Prof. Jörg Kleine-Tebbe empfiehlt dann Nasensprays mit Cortison. Er sagt: „Das hat noch immer einen schlechten Ruf. Lokal in die Nase gesprüht, gibt es aber die gefürchteten Nebenwirkungen gar nicht.“ Cortison-Tabletten verschreiben Ärzte dagegen nur in schweren Einzelfällen. Kortisonhaltige Nasensprays wirken erst nach ein paar Tagen. Antihistaminika helfen innerhalb weniger Minuten bei Akutbeschwerden.
Cortison-Sprays mit Antihistaminika kombinieren
Sinnvoll kann es deshalb sein, Cortison-Sprays und Antihistaminika gemeinsam anzuwenden oder Kombinationspräparate einzunehmen, so der Experte – das verknüpft die eher langsame, anhaltende Wirkung des Cortisons mit der Akutwirkung der Antihistaminika. Wermutstropfen dabei: Das wird eventuell teuer. Denn Cortison-Sprays und Antihistaminika sind meistens rezeptfrei, die Krankenkassen zahlen dafür nur noch in schweren Ausnahmefällen.
Wann eine Hyposensibilisierung empfohlen wird
Hinweis: Medikamente mit Cortison sollten nicht ohne ärztliche Erstdiagnose und ohne weitere ärztliche Beobachtung für längere Dauer angewendet werden. Juliane Rieker-Schwienbacher vom Klinikum Stuttgart, erklärt: „Bei zwei Saisons hintereinander mit starker Pollensymptomatik und nicht ausreichendem Ansprechen auf die Anti-Allergie-Therapie, wird eine Hyposensibilisierung empfohlen.“
Coronavirus und Heuschnupfen
Sind Menschen, die an Allergien wie Heuschnupfen leiden, durch das Coronavirus besonders gefährdet? Experten geben Entwarnung.

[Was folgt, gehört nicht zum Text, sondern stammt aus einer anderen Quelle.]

(** * Doc-Chat: the session orchestration of [doc_chat.py]

    A shallow embedding of the Streamlit script [src/doc_chat.py]: the
    session state, the three provider helpers, the "Process Documents" and
    "Clear All Documents" handlers and the chat-input handler, followed by
    the properties of the session life cycle.

    The hosted service is outside the program.  It is a parameter of the
    development: a record of endpoint functions that answer a request from
    the whole history of earlier calls, either with a value or by raising.
    Every call the script makes is logged with its outcome, so that "the
    provider was (not) invoked" is a statement about the log.  The
    operating system is a parameter too, for the two places where it can
    refuse what the script asks outside any [try]: the creation of a
    transient file and the assignment to [os.environ].  An exception
    nothing catches ends the run where it is raised; the session keeps
    what was assigned before. *)

From stdpp Require Import base strings list gmap pretty.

Alltagstipps und Tricks bei Heuschnupfen
- Die Kleidung beim Betreten der Wohnung wechseln.
- Vor dem Schlafengehen die Haare waschen.
- Eine Nasendusche spült Pollen aus.
- Hilfreich ist auch ein Pollenschutzgitter am Fenster und ein Lüftungsfilter im Auto.
- Sport im Freien bei starkem Pollenflug vermeiden.
- Am stärksten ist die Pollenbelastung in der Stadt am Abend und auf dem Land am Morgen. Eine Empfehlung ist daher auch, über Nacht zu lüften.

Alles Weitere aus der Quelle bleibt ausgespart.